A teoria foi muito conveniente ao trabalho do psiquiatra, que produzia laudos para defender pedófilos, segundo Romano e Ferreira. O estadunidense se manifestava abertamente a favor da pedofilia e criticava a “atitude exageradamente punitiva e moralista em relação a relações sexuais entre adultos e crianças”, como afirmou em um de seus livros. Nessa mesma obra, ele argumentou que o sofrimento de vítimas de abuso infantil só existe porque “nossa sociedade reage de forma desproporcional à pedofilia”. Em outro livro, Gardner escreveu que as crianças “são naturalmente sexuais e podem seduzir adultos em encontros para iniciarem-se sexualmente”.
A advogada Dias, que atualmente defende homens em processos de alienação parental, considera irrelevante o histórico de Gardner. “Todos nós conhecemos a campanha de desqualificação feita, principalmente, por pessoas que estão com a separação mal-elaborada e que agem para atingir o outro. Não deve acabar com a lei por causa de quem é a pessoa que inventou o nome”, defendeu.
São as ideias misóginas de Gardner, contudo, que têm norteado as decisões de reversão de guarda no Judiciário brasileiro – mas não só isso. Segundo Ferreira, profissionais do direito, da psiquiatria, da psicologia e do serviço social estão sendo doutrinados desde que a Lei de Alienação Parental entrou em vigor. “É uma lavagem cerebral. Não tem contraponto, ninguém diz que essa síndrome não é reconhecida”, criticou. “A mera acusação de alienação parental vira uma verdade absoluta, porque essa pseudociência passou a ser ensinada nas faculdades como realidade incontestável”.

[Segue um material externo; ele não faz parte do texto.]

(* ===== verification/ContradictionService.v ===== *)
(** Contradictions: list, inspect, resolve, and the optional review by a model
    (app/services/contradictions.py).  The deterministic rule that detects them
    is in FactRepo.v and runs in FactService.v. *)

From S2P Require Import Prelude PyStr Json Regex Validation Access Temporal History Database.
From S2P Require Import Schema Calendar Accounts FactRepo EvidenceService FactService Ledger.
From S2P Require Import TemporalService Ranking Generation Retrieval Grounding.

Definition MAX_CONTRADICTIONS : Z := 200.
Definition MAX_REVIEW_FACTS : Z := 50.
Definition REVIEW_MAX_VALUE_CHARS : Z := 300.

Record ContradictionSide := {
  cd_fact_id : UUID; cd_property : pystr; cd_source_id : UUID; cd_source_name : pystr;
  cd_version : VersionSnapshot }.

Record ContradictionView := {
  cv_id : UUID; cv_entity_type : pystr; cv_external_id : pystr; cv_kind : ContradictionKind;
  cv_detector : string; cv_explanation : pystr; cv_status : ContradictionStatus;
  cv_preferred_version_id : option UUID; cv_privacy_scope : PrivacyScope;
  cv_left : ContradictionSide; cv_right : ContradictionSide; cv_detected_at : Instant;
  cv_resolved_at : option Instant; cv_resolved_by_user_id : option UUID;
  cv_resolution_note : option pystr }.

Record ReviewResult := {
  rv_entity_type : pystr; rv_external_id : pystr; rv_facts_reviewed : Z;
  rv_created : list ContradictionView; rv_already_known : Z; rv_rejected_findings : Z;
  rv_prompt_version : pystr; rv_model : option pystr }.

(** * Helpers *)

(** [_visible]; the scopes are in [PRIVACY_ORDER] already. *)
Definition visible_for (ctx : TenantContext) (permission : Permission) : DB (list PrivacyScope) :=
  role ← require_permission ctx permission;
  mret (visible_privacy_scopes role [ctx_max_privacy_scope ctx]).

De fato, existem poucos trabalhos acadêmicos brasileiros que questionam a ideia da alienação parental, assim como dados sobre as consequências da lei. Há, no entanto, alguns levantamentos feitos em tribunais de segunda instância que dão indícios do machismo da legislação. Um artigo de Sheila Stolz e Sibele de Lima Lemos, membros do Grupo de Pesquisa Direito, Gênero e Identidades Plurais da Universidade Federal do Rio Grande, mostrou que, em mais de 90% das 118 decisões do Tribunal de Justiça do Rio Grande do Sul analisadas em 2019 e 2020, são mulheres as acusadas de alienação.

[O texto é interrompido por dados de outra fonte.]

(* ===== verification/Authentication.v ===== *)
(** Who a request acts for: app/api/dependencies.py (principal, tenant context, rate
    limit) and the mapping of errors to answers of app/api/errors.py. *)

From S2P Require Import Prelude PyStr Json Canonical Regex Validation Access Temporal Database Schema.
From S2P Require Import Calendar Parsing Accounts Secrets Tokens AgentClients Store.

(** The headers that identify the caller; [request.headers.get] of each. *)
Record Request := { rq_authorization : option pystr; rq_user_id : option pystr }.

(** [auth_mode == "development-headers"] and the limit per minute. *)
Record Settings := { st_development_headers : bool; st_requests_per_minute : Z }.

Record Principal := {
  pr_user_id : UUID;
  pr_organization_id : option UUID;
  pr_scopes : option (list Permission);
  pr_max_privacy_scope : option PrivacyScope;
  pr_agent_client_id : option UUID;
}.

(** [text.partition(sep)] for one character; without it, the rest is empty. *)
Fixpoint partition_on (sep : Z) (s : pystr) : pystr * pystr :=
  match s with
  | [] => ([], [])
  | c :: s' => if c =? sep then ([], s') else let '(a, b) := partition_on sep s' in (c :: a, b)
  end.

(** A header counts as sent when it is not empty. *)
Definition sent (header : option pystr) : option pystr :=
  match header with Some [] => None | h => h end.

Section authentication.
Context `{UD : !UnicodeData} `{JW : !Jwt}.

(** The token of an Authorization header with the bearer scheme. *)
Definition bearer_token (authorization : pystr) : option pystr :=
  let '(scheme, token) := partition_on 32 authorization in
  if negb (bool_decide (lower scheme = py "bearer")) || bool_decide (token = []) then None
  else Some (strip token).

Definition principal_of (claims : TokenClaims) : Principal :=
  {| pr_user_id := tc_user_id claims; pr_organization_id := tc_organization_id claims;
     pr_scopes := tc_scopes claims; pr_max_privacy_scope := tc_max_privacy_scope claims;
     pr_agent_client_id := tc_agent_client_id claims |}.

Definition authenticate (tokens : TokenService) (settings : Settings) (now : Instant)
    (request : Request) : result Principal :=
  match sent (rq_authorization request) with
  | Some authorization =>
    match bearer_token authorization with
    | None => Err (AuthenticationRequiredError "use 'Authorization: Bearer <access token>'")
    | Some token =>
      match verify tokens now token with
      | Ok claims => Ok (principal_of claims)
      | Err (InvalidTokenError _) => Err (AuthenticationRequiredError "invalid or expired access token")
      | Err e => Err e
      end
    end
  | None =>
    if negb (st_development_headers settings)
    then Err (AuthenticationRequiredError "send 'Authorization: Bearer <access token>'") else
    match sent (rq_user_id request) with
    | None => Err (AuthenticationRequiredError "send a Bearer token or the user id header")
    | Some raw =>
      match uuid_of_text raw with
      | Ok u => Ok {| pr_user_id := u; pr_organization_id := None; pr_scopes := None;
                      pr_max_privacy_scope := None; pr_agent_client_id := None |}
      | Err ValueError => Err (AuthenticationRequiredError "the user id header must be a UUID")
      | Err e => Err e
      end
    end
  end.

(** The subject whose requests are counted. *)
Definition rate_subject (principal : Principal) : pystr :=
  match pr_agent_client_id principal with
  | Some a => py "agent:" ++ uuid_str a
  | None => py "user:" ++ uuid_str (pr_user_id principal)
  end.

Section limits.
Context `{KS : KeyValueStore} (window_seconds : Z).

Definition enforce_rate_limit (subject : pystr) (limit : Z) : KV unit :=
  if limit <=? 0 then mret () else
  decision ← hit window_seconds subject limit;
  guard_ (rl_allowed decision) (RateLimitedError limit (rl_retry_after_seconds decision)).

Definition get_principal (tokens : TokenService) (settings : Settings) (now : Instant)
    (request : Request) : KV Principal :=
  principal ← lift (authenticate tokens settings now request);
  _ ← enforce_rate_limit (rate_subject principal) (st_requests_per_minute settings);
  mret principal.

End limits.

(** Two transactions for an agent; [others] is what commits between them. *)
Definition get_tenant (others : db → db) (organization_id : UUID) (principal : Principal) :
    DB TenantContext :=
  _ ← guard_ (match pr_organization_id principal with
              | Some o => o =? organization_id
              | None => true
              end) NOT_A_MEMBER;
  _ ← match pr_agent_client_id principal with
      | Some a => active ← is_active a; guard_ active NOT_A_MEMBER
      | None => mret ()
      end;
  _ ← modify others;
  ctx ← resolve_tenant organization_id (pr_user_id principal);
  _ ← guard_ (negb (bool_decide (pr_agent_client_id principal ≠ None) && bool_decide (ctx_role ctx = ADMIN)))
        (PermissionDeniedError "agents may not act with the ADMIN role");
  mret {| ctx_organization_id := ctx_organization_id ctx; ctx_user_id := ctx_user_id ctx;
          ctx_role := ctx_role ctx; ctx_scopes := pr_scopes principal;
          ctx_max_privacy_scope := pr_max_privacy_scope principal;
          ctx_agent_client_id := pr_agent_client_id principal |}.

End authentication.

(** * api/errors.py *)

(** [STATUS_BY_ERROR] and [status_for]: the class of a domain error decides. *)
Definition status_for (e : exn) : Z :=
  match e with
  | ValidationFailedError _ => 422
  | NotFoundError _ => 404
  | ConflictError _ | InvariantViolationError _ => 409
  | PermissionDeniedError _ => 403
  | _ => 400
  end.

Definition error_code (e : exn) : string :=
  match e with
  | ValidationFailedError _ => "validation_failed"
  | NotFoundError _ => "not_found"
  | ConflictError _ => "conflict"
  | PermissionDeniedError _ => "permission_denied"
  | InvariantViolationError _ => "invariant_violation"
  | _ => "domain_error"
  end.

Record problem := { pb_status : Z; pb_code : string; pb_headers : list (string * pystr) }.

(** What the installed handlers answer; None where none is installed, which the
    correlation middleware turns into a 500. *)
Definition handle_error (e : exn) : option problem :=
  match e with
  | AuthenticationRequiredError _ =>
      Some {| pb_status := 401; pb_code := "authentication_required";
              pb_headers := [("WWW-Authenticate", py "Bearer")%string] |}
  | RateLimitedError limit retry =>
      Some {| pb_status := 429; pb_code := "rate_limited";
              pb_headers := [("Retry-After", str_of_int retry); ("RateLimit-Limit", str_of_int limit);
                             ("RateLimit-Remaining", py "0")]%string |}
  | ServiceUnavailableError _ =>
      Some {| pb_status := 503; pb_code := "service_unavailable"; pb_headers := [] |}
  | AnswerGenerationError _ _ | InvestigationError _ =>
      Some {| pb_status := 503; pb_code := "generation_unavailable";
              pb_headers := [("Retry-After", py "5")%string] |}
  | e => if is_domain_error e
         then Some {| pb_status := status_for e; pb_code := error_code e; pb_headers := [] |}
         else None
  end.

Os processos que envolviam denúncia de abuso sexual correspondem a quase 23% das decisões analisadas, e mais da metade delas tinha laudos e provas do abuso. Mesmo nessas situações, uma a cada cinco mulheres perdeu a guarda das crianças para os homens. As que conseguiram ficar com os filhos eram obrigadas a levá-los para visitar o pai, sob ameaça de serem denunciadas por alienação parental e perderem a guarda. Para Dias, “há mentira” nas histórias de mães que tiveram que entregar filhos para pais abusadores. “De modo geral, 99% dessas alegações nos processos de alienação parental são falsas”, ela alegou, sem citar fontes.

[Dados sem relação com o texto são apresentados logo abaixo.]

(** C15. The body limit answers 413 to a request that the idempotency middleware has
    executed.  A keyed POST whose body arrives in two parts without a declared length,
    the second one passing the limit, is answered 413, although the endpoint has run on
    the first part alone and succeeded: its response is stored under the key, and a
    later request with that shorter body is answered from the store. *)
Theorem truncated_body_is_executed max_bytes now rq b c K fp s app status hs parts now' rq' :
  0 < zlen b ≤ max_bytes → max_bytes < zlen b + zlen c → hr_content_length rq = [] →
  keyed now rq [BodyPart b false] K fp → live_entry s K = None → kv_up s = true →
  (app [BodyPart b false]).2 = response status hs parts → 200 ≤ status < 300 → Forall header_ok hs →
  Forall (λ b, forallb is_byte b = true) parts → total_size parts ≤ MAX_STORED_BODY →
  keyed now' rq' [BodyPart b false] K fp →
  ∃ s', body_limit max_bytes rq [BodyPart b true; BodyPart c false]
          (call tokens allow_header_auth ttl_seconds lock_seconds now app rq) s = (Ok (Rejected 413), s') ∧
    (admission_of' now' rq' [BodyPart b false] s').1
    = Ok (Replay status (kept_headers hs ++ [REPLAYED]) (concat parts)).
Proof.
  intros Hb Hc Hd Hk Hl Hu Happ Hs Hh Hp Ht Hk'.
  assert (Hk2 : keyed now rq [BodyPart b true; Disconnect] K fp).
  { unfold keyed in *. cbn [read_body] in *. by rewrite app_nil_r. }
  destruct (admit_free _ _ _ _ _ s Hk2 Hl Hu) as [pb Ha].
  set (s1 := with_data _ s) in Ha.
  destruct (finish_stores K fp status hs parts s1 (keyed_text _ _ _ _ _ Hk) Hs Hh Hp Ht Hu)
    as (db & kept & Hdb & Htext & He & Hok & Hc1 & Hu1 & Hl1).
  exists (finish' K fp (response status hs parts) s1).2. split.
  - unfold body_limit. rewrite (proj1 Hk), Hd, (proj2 (Z.leb_gt max_bytes 0)) by lia. cbn [negb orb declared_refused].
    cbn [limited]. rewrite Z.add_0_l, (proj2 (Z.ltb_ge max_bytes (zlen b))), (proj2 (Z.ltb_lt _ _) Hc) by lia.
    unfold call, mbind at 1, st_bind at 1. rewrite Ha. unfold execute. cbn [read_body]. rewrite app_nil_r, Happ.
    destruct (finish' _ _ _ s1) as [r s2]. rewrite (reads_keyed _ _ _ _ _ Hk2). cbn [fst body_reads too_large].
    rewrite Z.add_0_l, (proj2 (Z.ltb_lt _ _) Hc), orb_true_r. done.
  - destruct (admit_existing _ _ _ _ _ _ _ _ (if bool_decide (fp = fp) then
      Replay status (kept_headers hs ++ [REPLAYED]) (concat parts) else Refuse KEY_REUSED) Hk' Hl1) as [E|[E _]].
    + assert (Hbody : forallb is_byte (concat parts) = true) by by apply concat_bytes.
      exact (answer_done db fp fp status kept _ _ (keyed_text _ _ _ _ _ Hk) ltac:(lia) Htext Hbody He Hdb).
    + rewrite E. by rewrite bool_decide_eq_true_2.
    + rewrite Hu1 in E. unfold s1 in E. cbn [with_data kv_up] in E. congruence.
Qed.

Outro estudo revelou que as mães são as acusadas de alienação, nos processos que envolvem esse tema no tribunal de Minas Gerais, em mais da metade dos casos em primeira instância e em seis a cada 10 ações que chegam à segunda instância. Dos processos que envolvem, de um lado, acusações de abuso sexual contra crianças e adolescentes e, do outro, acusação de alienação parental, os magistrados foram convencidos de que a mãe é uma alienadora em 62% dos casos na segunda instância.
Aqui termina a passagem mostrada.